NTSB faults Asiana pilots for 777 crash, says complex automated controls a factor
Boeing’s statement said it “respectfully disagrees” with the NTSB’s findings on its cockpit automation related to the deadly crash of Asiana Airlines Flight 214 last July. “We note that the 777 has an extraordinary record of safety.”
The Associated Press
WASHINGTON — Asiana Flight 214’s pilots caused the crash last year of their airliner carrying more than 300 people by bungling a landing approach in San Francisco, including inadvertently deactivating the plane’s key control for airspeed, the National Transportation Safety Board (NTSB) concluded Tuesday.
But the board also said the complexity of the Boeing 777’s automated flight control system contributed to the accident. Materials provided to airlines by Boeing failed to make clear under what conditions the autothrottle doesn’t automatically maintain speed, the report said.
The findings bring to a close a U.S. investigation into the July 6, 2013 crash, which killed three passengers and triggered questions about South Korea’s pilot training and one of Boeing’s most popular jets. The crash was the first commercial-airline accident in the U.S. with passenger fatalities since 2009 and the first fatal accident involving a Boeing 777.
The board’s acting chairman, Chris Hart, warned that the accident underscores a problem that has long troubled aviation regulators worldwide — that increasingly complicated automated aircraft controls designed to improve safety are also creating new opportunities for error.
The Asiana flight crew “over-relied on automated systems that they did not fully understand,” Hart said. “As a result, they flew the aircraft too low and too slow and collided with the seawall at the end of the runway.” Asiana’s pilot training also was faulted.
Of the 307 people on board Flight 214, three Chinese teens were killed in the crash.
Nearly 200 were injured, including 49 seriously.
Asiana Airlines said that it has already implemented the NTSB’s training recommendations, and that it agreed with the finding that one factor was the complexity of the autothrottle and autopilot systems, as well as their descriptions in Boeing training manuals.
The jet-maker immediately rejected the notion that the 777’s automated systems contributed to the accident, pointing to the aircraft’s safety record.
“Boeing respectfully disagrees with the NTSB’s statement that the 777’s auto-flight system contributed to this accident,” the company said in a statement.
“The auto-flight system has been used successfully for over 200 million flight hours across several airplane models, and for more than 55 million safe landings. The evidence collected during this investigation demonstrates that all of the airplane’s systems performed as designed.”

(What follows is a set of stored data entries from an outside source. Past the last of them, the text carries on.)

(** A port can be found under the name it was created with: creating a
    port under a new name gives an id that [ipc_connect] returns for that
    name, creating it again is refused with EEXIST, and (names having no NUL
    byte) connecting to any other name gives what it gave before. *)
Theorem create_connect name s id s' :
  ipc_inv s → next_port_id s + 1 < 2 ^ 63 → name_ok name → ipc_create (Some name) s = (id, s') → 0 < id →
  ipc_connect (Some name) s' = id ∧ (ipc_create (Some name) s').1 = - EEXIST ∧
  mailbox s' id = Some [] ∧
  ∀ name', name_ok name' → (∀ c, c ∈ name → c ≠ 0) → (∀ c, c ∈ name' → c ≠ 0) → name' ≠ name →
    ipc_connect (Some name') s' = ipc_connect (Some name') s.
Proof.
  intros Hinv Hb Hn Hc Hpos.
  destruct (ipc_create_spec s name id s' Hinv Hb Hn Hc) as (Hinv' & [(_ & -> & _)|[(_ & -> & _)|
    (i & Hi & Hui & Hno & Hid & _ & _ & _ & Hoth & Hu & Hpid & Hcnt & Hnm)]]); [done|done|].
  destruct (name_ok_bools name Hn) as [Hn1 Hn2].
  pose proof (write_name_matches (port_ref s' i) name (proj2 Hn) Hnm) as Hself.
  assert (port_idx_by_name_locked s' name = Some i) as Hfind.
  { apply by_name_first; try done. intros j Hj Hji. rewrite Hoth by done.
    unfold port_idx_by_name_locked in Hno. rewrite Hn2, first_from_None in Hno. apply Hno. lia. }
  split_and!.
  - unfold ipc_connect. by rewrite Hn1, Hfind.
  - unfold ipc_create. by rewrite Hn1, Hfind.
  - assert (port_idx_by_id_locked s' id = Some i) as Hix.
    { unfold port_idx_by_id_locked. apply first_from_Some. split_and!; [lia|lia|by rewrite Hu, Hpid, Z.eqb_refl|].
      intros k Hk. apply andb_false_iff. destruct (p_used (port_ref s' k)) eqn:Huk; [right|by left].
      apply Z.eqb_neq. intros Heq. assert (k = i); [|lia].
      apply (iv_ids _ Hinv'); [split; [lia|done]|by split|congruence]. }
    unfold mailbox, queue, port_pages. rewrite Hix. simpl. by rewrite Hu, Hcnt.
  - intros name' Hn' Hz Hz' Hne. destruct (name_ok_bools name' Hn') as [Hn1' Hn2'].
    unfold ipc_connect. rewrite Hn1'. unfold port_idx_by_name_locked. rewrite Hn2'.
    assert (∀ k, (k < MAX_PORTS)%nat → p_used (port_ref s' k) && name_matches (port_ref s' k) name' =
      p_used (port_ref s k) && name_matches (port_ref s k) name') as Hext.
    { intros k Hk. destruct (decide (k = i)) as [->|]; [|by rewrite Hoth].
      rewrite Hui. apply andb_false_iff. right. apply not_true_is_false. intros Hm. apply Hne.
      by apply (write_name_only (port_ref s' i) name name' (proj2 Hn) (proj2 Hn') Hnm). }
    rewrite (first_from_ext _ (λ k, p_used (port_ref s k) && name_matches (port_ref s k) name')); [|intros; apply Hext; lia].
    destruct (first_from _ 0 MAX_PORTS) as [k|] eqn:Hf; [|done]. apply first_from_Some in Hf as (Hk & Hbk & _).
    bool_to_prop. destruct (decide (k = i)) as [->|]; [congruence|]. by rewrite Hoth.
Qed.

(** Closing a port frees every message still in its mailbox, removes the
    port and only it, and wakes all tasks blocked on it; closing an unknown
    port is ESRCH and changes nothing. *)
Theorem ipc_close_refines s id :
  ipc_inv s → ∃ r s', ipc_close id s = Done (r, s') ∧ ipc_inv s' ∧
    match mailbox s id with
    | None => r = - ESRCH ∧ s' = s
    | Some q => r = 0 ∧ (∀ id', mailbox s' id' = if decide (id' = id) then None else mailbox s id') ∧
        (length (owned s') + length q = length (owned s))%nat ∧
        ∃ i, port_idx_by_id_locked s id = Some i ∧
          wakes s' = wakes s ++ [(WRecv i, 2 ^ 32 - 1); (WSend i, 2 ^ 32 - 1)]
    end.
Proof. apply ipc_close_spec. Qed.
(* ===== verification/Sched.v ===== *)
(** * Tasks, pids and run queues: [src/task.rs]

    The scheduler's state: the task table, one run queue per CPU (40 priority
    levels, each a list threaded through the tasks' [runqueue_next] fields,
    with a bitmap of the non-empty levels), the pid bitmap and the futex wait
    and wake calls that move tasks between blocked and ready.  Task fields
    that no modelled operation reads or writes (registers, address space,
    signals) are left out.  A critical section under the run-queue lock is one
    function; the context switch itself (assembly) is outside. *)

From S2P Require Import Prelude.
From stdpp Require Import base gmap numbers list.
Local Open Scope Z_scope.

Definition MAX_TASKS : nat := 64.
Definition PRIORITY_LEVELS : nat := 40.
Definition PRIORITY_LOWEST : nat := 39.
Definition MAX_CPUS : nat := 2.
Definition FUTEX_WAITERS : Z := 0x80000000.

Inductive TaskState := TEmpty | TReady | TRunning | TBlocked | TExited | TZombie.

#[export] Instance TaskState_eq : EqDecision TaskState.
Proof. solve_decision. Defined.

Definition state_eqb (a b : TaskState) : bool := bool_decide (a = b).

Record Task := mkTask {
  t_id : nat;
  t_state : TaskState;
  t_cpu : nat;
  t_prio : nat;
  t_static_prio : nat;
  t_next : option nat;
  t_blocked_on : Z;
  t_wakeup_tick : Z;
  t_futex_deadline : Z;
  t_pi_boosted : bool;
}.

Definition task_empty : Task := mkTask 0 TEmpty 0 20 20 None 0 0 0 false.
#[export] Instance Task_inhabited : Inhabited Task := populate task_empty.

Definition with_next (n : option nat) (t : Task) : Task :=
  mkTask (t_id t) (t_state t) (t_cpu t) (t_prio t) (t_static_prio t) n
    (t_blocked_on t) (t_wakeup_tick t) (t_futex_deadline t) (t_pi_boosted t).
Definition with_state (st : TaskState) (t : Task) : Task :=
  mkTask (t_id t) st (t_cpu t) (t_prio t) (t_static_prio t) (t_next t)
    (t_blocked_on t) (t_wakeup_tick t) (t_futex_deadline t) (t_pi_boosted t).
Definition with_prio (p : nat) (t : Task) : Task :=
  mkTask (t_id t) (t_state t) (t_cpu t) p (t_static_prio t) (t_next t)
    (t_blocked_on t) (t_wakeup_tick t) (t_futex_deadline t) (t_pi_boosted t).
Definition with_block (st : TaskState) (b w d : Z) (t : Task) : Task :=
  mkTask (t_id t) st (t_cpu t) (t_prio t) (t_static_prio t) (t_next t) b w d (t_pi_boosted t).
Definition with_boost (b : bool) (t : Task) : Task :=
  mkTask (t_id t) (t_state t) (t_cpu t) (t_prio t) (t_static_prio t) (t_next t)
    (t_blocked_on t) (t_wakeup_tick t) (t_futex_deadline t) b.

Record RunQueue := mkRunQueue {
  rq_bitmap : Z;
  rq_heads : list (option nat);
  rq_tails : list (option nat);
  nr_running : Z;
}.

Definition rq_new : RunQueue :=
  mkRunQueue 0 (replicate PRIORITY_LEVELS None) (replicate PRIORITY_LEVELS None) 0.
#[export] Instance RunQueue_inhabited : Inhabited RunQueue := populate rq_new.

Record sched := mkSched {
  tasks : list Task;
  runqueue : list RunQueue;
  pid_bitmap : Z;
}.

Definition set_tasks (ts : list Task) (s : sched) : sched := mkSched ts (runqueue s) (pid_bitmap s).
Definition set_rq (c : nat) (q : RunQueue) (s : sched) : sched :=
  mkSched (tasks s) (<[c := q]> (runqueue s)) (pid_bitmap s).
Definition set_bitmap (b : Z) (s : sched) : sched := mkSched (tasks s) (runqueue s) b.

(** ** Priorities *)

Definition nice_to_prio (nice : Z) : Z := w8 (nice + 20).
Definition prio_to_nice (prio : Z) : Z := prio - 20.

(** [8.saturating_sub(prio * 5 / 40)], at least 2. *)
Definition initial_time_slice (prio : Z) : Z :=
  let t := Z.max 0 (8 - prio * 5 / 40) in if t <? 2 then 2 else t.

(** ** Slots and pids *)

Definition task_idx (id : nat) : nat := if (MAX_TASKS <=? id)%nat then 0%nat else id.
Definition task_ref (s : sched) (id : nat) : Task := tasks s !!! task_idx id.
Definition upd_task (id : nat) (f : Task → Task) (s : sched) : sched :=
  set_tasks (<[task_idx id := f (task_ref s id)]> (tasks s)) s.

(** [u64::trailing_ones] and [u64::trailing_zeros]: 64 when there is none. *)
Definition trailing_ones (z : Z) : nat :=
  match first_from (λ i, negb (Z.testbit z (Z.of_nat i))) 0 64 with Some i => i | None => 64%nat end.
Definition trailing_zeros (z : Z) : nat :=
  match first_from (λ i, Z.testbit z (Z.of_nat i)) 0 64 with Some i => i | None => 64%nat end.

(** The candidate of one turn of the CAS loop of [alloc_pid_from]. *)
Definition pid_candidate (bm : Z) (min_slot : nat) : option nat :=
  let shifted := Z.shiftr bm (Z.of_nat min_slot) in
  let bit := if shifted =? U64_MAX then MAX_TASKS else (min_slot + trailing_ones shifted)%nat in
  if (MAX_TASKS <=? bit)%nat then None else Some bit.

(** A compare-exchange that finds [bm] unchanged succeeds; when another CPU
    changed the bitmap first the loop retries with what it saw. *)
Definition alloc_pid_from (min_slot : nat) (s : sched) : option nat * sched :=
  if (MAX_TASKS <=? min_slot)%nat then (None, s)
  else match pid_candidate (pid_bitmap s) min_slot with
       | None => (None, s)
       | Some bit => (Some bit, set_bitmap (Z.lor (pid_bitmap s) (Z.shiftl 1 (Z.of_nat bit))) s)
       end.

Definition alloc_pid_specific (slot : nat) (s : sched) : bool * sched :=
  if (MAX_TASKS <=? slot)%nat then (false, s)
  else
    let mask := Z.shiftl 1 (Z.of_nat slot) in
    if negb (Z.land (pid_bitmap s) mask =? 0) then (false, s)
    else (true, set_bitmap (Z.lor (pid_bitmap s) mask) s).

Definition alloc_kernel_pid (s : sched) : option nat * sched := alloc_pid_from 2 s.
Definition alloc_user_pid (s : sched) : option nat * sched := alloc_pid_from 1 s.

Definition free_pid (pid : nat) (s : sched) : sched :=
  if (pid =? 0)%nat || (MAX_TASKS <=? pid)%nat then s
  else set_bitmap (Z.ldiff (pid_bitmap s) (Z.shiftl 1 (Z.of_nat pid))) s.
Lemma rq_wf_upd s q s' c p l rq' :
  rq_wf s q → (c < MAX_CPUS)%nat → (p < PRIORITY_LEVELS)%nat → links_only s s' →
  runqueue s' = <[c := rq']> (runqueue s) →
  rq_heads rq' = <[p := head l]> (rq_heads (rq_of s c)) →
  rq_tails rq' = <[p := last l]> (rq_tails (rq_of s c)) →
  (∀ i, Z.testbit (rq_bitmap rq') (Z.of_nat i) =
     if decide (i = p) then bool_decide (l ≠ []) else Z.testbit (rq_bitmap (rq_of s c)) (Z.of_nat i)) →
  0 ≤ rq_bitmap rq' →
  nr_running rq' = nr_running (rq_of s c) + Z.of_nat (length l) - Z.of_nat (length (q c p)) →
  threaded (tasks s') l →
  (∀ c' p' a, a ∈ q c' p' → ¬ (c' = c ∧ p' = p) → t_next (tasks s' !!! a) = t_next (tasks s !!! a)) →
  NoDup l → (∀ a, a ∈ l → (0 < a < MAX_TASKS)%nat ∧ t_cpu (tasks s !!! a) = c ∧ t_prio (tasks s !!! a) = p) →
  rq_wf s' (upd2 q c p l).
Proof.
  intros Hwf Hc Hp Hl Hrq Hh Ht Hb Hbn Hn Hth Hoth Hnd Hin.
  pose proof Hwf as [W1 W2 W3 W4 W5 W6 W7 W8 W9 W10].
  assert (∀ c', rq_of s' c' = if decide (c' = c) then rq' else rq_of s c') as Hof.
  { intros c'. unfold rq_of. rewrite Hrq. case_decide as Hd; [subst; apply list_lookup_total_insert_eq; by rewrite W2|].
    by apply list_lookup_total_insert_ne. }
  assert (∀ c' p' a, a ∈ upd2 q c p l c' p' → (c' = c ∧ p' = p ∧ a ∈ l) ∨ (¬ (c' = c ∧ p' = p) ∧ a ∈ q c' p')) as Hcase.
  { intros c' p' a. unfold upd2. case_decide as Hd; [by left; naive_solver|by right]. }
  destruct (W4 c Hc) as [Wh Wt]. split.
  - destruct Hl as (-> & _). done.
  - rewrite Hrq. by rewrite length_insert.
  - intros c' p' Hc' Hp'. rewrite Hof. case_decide as Hd; [subst c'|].
    + rewrite Hh, Ht. destruct (decide (p' = p)) as [->|].
      * rewrite upd2_eq, !list_lookup_total_insert_eq by lia. done.
      * rewrite upd2_ne, !list_lookup_total_insert_ne by naive_solver. by apply W3.
    + rewrite upd2_ne by naive_solver. by apply W3.
  - intros c' Hc'. rewrite Hof. case_decide; [rewrite Hh, Ht, !length_insert; done|by apply W4].
  - intros c' p'. unfold upd2. case_decide; [done|]. eapply threaded_ext; [|apply W5]. intros a Ha. by eapply Hoth.
  - intros c' i Hc'. rewrite Hof. case_decide as Hd; [subst c'|rewrite upd2_ne by naive_solver; by apply W6].
    rewrite Hb. destruct (decide (i = p)) as [->|].
    + rewrite upd2_eq. apply bool_decide_ext. naive_solver.
    + rewrite upd2_ne by naive_solver. by apply W6.
  - intros c' Hc'. rewrite Hof. case_decide; [done|by apply W7].
  - intros c' Hc'. rewrite Hof. case_decide as Hd; [subst c'|rewrite qtotal_other by done; by apply W8].
    rewrite Hn, (W8 c Hc). pose proof (qtotal_upd q c p l Hp). lia.
  - intros c' p' a Ha. destruct (links_fields s s' a Hl) as (_ & _ & -> & -> & _).
    destruct (Hcase c' p' a Ha) as [(-> & -> & Hal)|[_ Hq]]; [|by apply W9]. destruct (Hin a Hal) as (? & ? & ?).
    naive_solver.
  - intros c' p'. unfold upd2. case_decide; [done|apply W10].
Qed.
Lemma rq_wf_task s q i t :
  rq_wf s q → (i < MAX_TASKS)%nat → t_cpu t = t_cpu (tasks s !!! i) → t_prio t = t_prio (tasks s !!! i) →
  t_next t = t_next (tasks s !!! i) → rq_wf (set_tasks (<[i := t]> (tasks s)) s) q.
Proof.
  intros [W1 W2 W3 W4 W5 W6 W7 W8 W9 W10] Hi Hc Hp Hn.
  assert (∀ x, t_cpu (<[i := t]> (tasks s) !!! x) = t_cpu (tasks s !!! x) ∧
    t_prio (<[i := t]> (tasks s) !!! x) = t_prio (tasks s !!! x) ∧
    t_next (<[i := t]> (tasks s) !!! x) = t_next (tasks s !!! x)) as Hx.
  { intros x. destruct (decide (i = x)) as [<-|]; [|by rewrite list_lookup_total_insert_ne].
    by rewrite list_lookup_total_insert_eq by lia. }
  split; try done.
  - cbn. by rewrite length_insert.
  - intros c p. eapply threaded_ext; [|apply W5]. intros a _. apply Hx.
  - intros c p a Ha. cbn [tasks set_tasks]. destruct (Hx a) as (-> & -> & _). by apply W9.
Qed.

(** Making a blocked task ready. *)
Lemma wake_one s q i t :
  sys_inv s q → (i < MAX_TASKS)%nat → t_state (tasks s !!! i) = TBlocked → t_id (tasks s !!! i) ≠ 0%nat →
  t_id t = t_id (tasks s !!! i) → t_state t = TReady → t_cpu t = t_cpu (tasks s !!! i) →
  t_prio t = t_prio (tasks s !!! i) → t_next t = t_next (tasks s !!! i) →
  let s1 := set_tasks (<[i := t]> (tasks s)) s in
  let c := t_cpu (tasks s !!! i) in let p := t_prio (tasks s !!! i) in
  ∃ s', enqueue_task (t_id (tasks s1 !!! i)) (t_prio (tasks s1 !!! i)) s1 = Done s' ∧
    sys_inv s' (upd2 q c p (q c p ++ [i])) ∧
    same_task (tasks s' !!! i) t ∧ ∀ j, j ≠ i → same_task (tasks s' !!! j) (tasks s !!! j).
Proof.
  intros [Hwf Hrd Hid Hcpu Hprio] Hi Hbl Hnz Ht1 Ht2 Ht3 Ht4 Ht5 s1 c p.
  assert (tasks s1 !!! i = t) as Hti.
  { cbn. apply list_lookup_total_insert_eq. by rewrite (rw_tasks _ _ Hwf). }
  assert (∀ j, j ≠ i → tasks s1 !!! j = tasks s !!! j) as Htj by (intros j Hj; by apply list_lookup_total_insert_ne).
  rewrite Hti, Ht1, Ht4, (Hid i Hi Hnz). fold p.
  assert (rq_wf s1 q) as Hwf1 by (by apply rq_wf_task).
  assert (0 < i)%nat by (rewrite <- (Hid i Hi Hnz); lia).
  destruct (enqueue_spec s1 q i c p Hwf1) as (s' & Hrun & Hl & Hwf').
  - lia.
  - intros c' p' Hx. apply Hrd in Hx. congruence.
  - by rewrite Hti.
  - by rewrite Hti.
  - by apply Hcpu.
  - by apply Hprio.
  - exists s'. split; [done|].
    assert (∀ j, same_task (tasks s' !!! j) (tasks s1 !!! j)) as Hs by (intros j; apply Hl).
    split_and!.
    + split; [done| | | |].
      * intros c' p' a Ha. destruct (same_task_fields _ _ (Hs a)) as (_ & -> & _).
        destruct (decide (a = i)) as [->|Hne]; [by rewrite Hti|]. rewrite Htj by done.
        unfold upd2 in Ha. case_decide as Hd; [|by eapply Hrd].
        apply elem_of_app in Ha as [Ha|Ha%list_elem_of_singleton]; [by eapply Hrd|done].
      * intros j Hj. destruct (same_task_fields _ _ (Hs j)) as (-> & _).
        destruct (decide (j = i)) as [->|]; [rewrite Hti, Ht1; auto|rewrite Htj by done; auto].
      * intros j Hj. destruct (same_task_fields _ _ (Hs j)) as (_ & _ & -> & _).
        destruct (decide (j = i)) as [->|]; [rewrite Hti, Ht3; auto|rewrite Htj by done; auto].
      * intros j Hj. destruct (same_task_fields _ _ (Hs j)) as (_ & _ & _ & -> & _).
        destruct (decide (j = i)) as [->|]; [rewrite Hti, Ht4; auto|rewrite Htj by done; auto].
    + rewrite <- Hti. apply Hs.
    + intros j Hj. rewrite <- Htj by done. apply Hs.
Qed.
(** ** Blocking *)

(** Blocking the current task keeps the queues consistent and takes it out. *)
Lemma block_spec s q cur (g : Task → Task) :
  sys_inv s q → (0 < cur < MAX_TASKS)%nat →
  (∀ t, t_id (g t) = t_id t ∧ t_cpu (g t) = t_cpu t ∧ t_prio (g t) = t_prio t ∧ t_next (g t) = t_next t) →
  ∃ r s1 q1, remove_from_runqueue cur s = Done (r, s1) ∧ links_only s s1 ∧
    (∀ c p, q1 c p = filter (λ x, x ≠ cur) (q c p)) ∧
    sys_inv (upd_task cur g s1) q1 ∧ tasks (upd_task cur g s1) !!! cur = g (tasks s1 !!! cur) ∧
    ∀ j, j ≠ cur → tasks (upd_task cur g s1) !!! j = tasks s1 !!! j.
Proof.
  intros Hinv Hcur Hg. pose proof Hinv as [Hwf Hrd Hid Hcpu Hprio].
  destruct (remove_spec s q cur Hwf) as (r & s1 & q1 & Hrun & Hl & Hwf1 & Hun & _ & Hq1); [lia|apply Hcpu; lia|apply Hprio; lia|].
  exists r, s1, q1. split_and!; [done|done|done| | |].
  - assert (sys_inv s1 q1) as [_ Hrd1 Hid1 Hcpu1 Hprio1].
    { eapply sys_inv_links; [done|done|done|]. intros c p a Ha. rewrite Hq1 in Ha. apply list_elem_of_filter in Ha as [_ Ha]. eauto. }
    assert (∀ j, tasks (upd_task cur g s1) !!! j = if decide (cur = j) then g (tasks s1 !!! cur) else tasks s1 !!! j) as Hx.
    { intros j. apply upd_task_lookup; [apply Hwf1|lia]. }
    destruct (Hg (tasks s1 !!! cur)) as (G1 & G2 & G3 & G4).
    split; [|intros c p a Ha; rewrite Hx; case_decide; [subst a; by destruct (Hun c p)|eauto]
             |intros j Hj; rewrite Hx; case_decide; [subst j; rewrite G1; auto|auto]
             |intros j Hj; rewrite Hx; case_decide; [subst j; rewrite G2; auto|auto]
             |intros j Hj; rewrite Hx; case_decide; [subst j; rewrite G3; auto|auto]].
    unfold upd_task, task_ref. rewrite task_idx_small by lia. apply rq_wf_task; [done|lia|done..].
  - rewrite upd_task_lookup by (apply Hwf1 || lia). by rewrite decide_True.
  - intros j Hj. rewrite upd_task_lookup by (apply Hwf1 || lia). by rewrite decide_False.
Qed.
(* ===== verification/VfsTypes.v ===== *)
(** * Shared types of the file systems: [src/vfs_core/types.rs]

    The result type, the mode bits, the open flags, [Stat], and the counter
    that numbers file systems. *)

From S2P Require Import Prelude.
From stdpp Require Import base numbers strings list.
Local Open Scope Z_scope.

(** [Result<T, &'static str>] *)
Inductive res (T : Type) := Ok (x : T) | Err (e : string).
Arguments Ok {T} x.
Arguments Err {T} e.

Definition MAX_NAME : nat := 255.
Definition MAX_PATH : nat := 4096.
Definition MAX_SYMLINKS : Z := 40.
Definition ROOT_UID : Z := 0.
Definition ROOT_GID : Z := 0.

Definition O_RDONLY : Z := 0.
Definition O_WRONLY : Z := 1.
Definition O_RDWR : Z := 2.
Definition O_CREAT : Z := 0x40.
Definition O_EXCL : Z := 0x80.
Definition O_TRUNC : Z := 0x200.
Definition O_APPEND : Z := 0x400.
Definition O_DIRECTORY : Z := 0x10000.

Definition S_IXOTH : Z := 0x1.
Definition S_IWOTH : Z := 0x2.
Definition S_IROTH : Z := 0x4.
Definition S_IXGRP : Z := 0x8.
Definition S_IWGRP : Z := 0x10.
Definition S_IRGRP : Z := 0x20.
Definition S_IXUSR : Z := 0x40.
Definition S_IWUSR : Z := 0x80.
Definition S_IRUSR : Z := 0x100.
Definition S_ISVTX : Z := 0x200.
Definition S_ISGID : Z := 0x400.
Definition S_ISUID : Z := 0x800.
Definition S_IFMT : Z := 0xF000.
Definition S_IFSOCK : Z := 0xC000.
Definition S_IFLNK : Z := 0xA000.
Definition S_IFREG : Z := 0x8000.
Definition S_IFBLK : Z := 0x6000.
Definition S_IFDIR : Z := 0x4000.
Definition S_IFCHR : Z := 0x2000.
Definition S_IFIFO : Z := 0x1000.

Record Stat := mkStat {
  st_dev : Z; st_ino : Z; st_mode : Z; st_nlink : Z; st_uid : Z; st_gid : Z; st_rdev : Z;
  st_size : Z; st_blksize : Z; st_blocks : Z; st_atime : Z; st_mtime : Z; st_ctime : Z;
}.

Definition stat_empty : Stat := mkStat 0 0 0 0 0 0 0 0 0 0 0 0 0.

(** An entry returned by [readdir]: inode, offset, name and type. *)
Record Dirent := mkDirent { de_ino : Z; de_offset : Z; de_name : list Z; de_type : Z }.

(** The operations of [VnodeOps] that most devices only refuse. *)
Inductive vop :=
| VLookup | VReaddir | VCreate | VMkdir | VRemove | VRmdir | VStat | VReadlink | VSymlink | VRename
| VSetattr | VGetxattr | VSetxattr | VListxattr | VTruncate | VIoctl.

The board, which made 27 recommendations to prevent future disasters, didn’t say the autothrottle failed to perform as designed but rather that its design, under certain circumstances, could lead to confusion as to whether it was controlling speed or in an inactive state.
Investigators said the flight’s three veteran pilots made 20 to 30 different errors, some minor and others significant, during the landing approach.
Among the errors were that pilots didn’t follow company procedures when they failed to call out notifications about the plane’s altitude, speed and actions they were taking during the landing approach.
They also weren’t closely monitoring the plane’s airspeed — a fundamental of flying. Instead, they assumed the autothrottle was maintaining the required speed for a safe landing.
But the captain flying the plane, Lee Kang Kuk, 45, who was new to the 777, inadvertently prevented the autothrottle from controlling the plane’s speed. He put the throttle in idle after the plane had unexpectedly climbed too high.
He assumed the throttle would automatically resume controlling speed, as it is designed to do under most circumstances. But because he turned off the autopilot at the same time, the autothrottle remained on hold at the last selected speed, which was idle.
A training captain who was sitting next to Lee in the right seat didn’t notice the error, then compounded it by turning off only one of two other key systems for managing the flight. Both systems are supposed to be on or off, but not one on and one off.
A third pilot riding in the jump seat noticed that the plane was descending too fast but didn’t speak up right away.
The pilots also didn’t immediately start to abort the landing when they realized something had gone awry. By the time they did call for a “go-around” it was too late.
The plane struck a seawall and its tail was ripped off. The rest of the plane went spinning and sliding down the runway.
Two of the three teens who were killed weren’t wearing their seat belts and were thrown from the plane.
The third teen was hit on the head by one of the plane’s doors but survived the crash.
She was killed when, lying unconscious, she was run over by two San Francisco Fire Department vehicles in the chaos afterward.
The NTSB made a series of recommendations, including that Boeing should develop enhanced training on the use of the autothrottle and also that it should consider modifying the automatic flight control systems to ensure that air speed doesn’t fall below a minimum.
Boeing reacted with some wariness to this suggestion.
“We are committed to a process of continual improvement of our airplanes, and we will carefully review the NTSB’s recommendations,” its statement said. “However, it is important that any recommendation concerning changes to the airplane’s design be reviewed with great care, and with due consideration for the potential unintended consequences of any change.”
Material from Bloomberg News is included in this report. Times aerospace reporter Dominic Gates also contributed.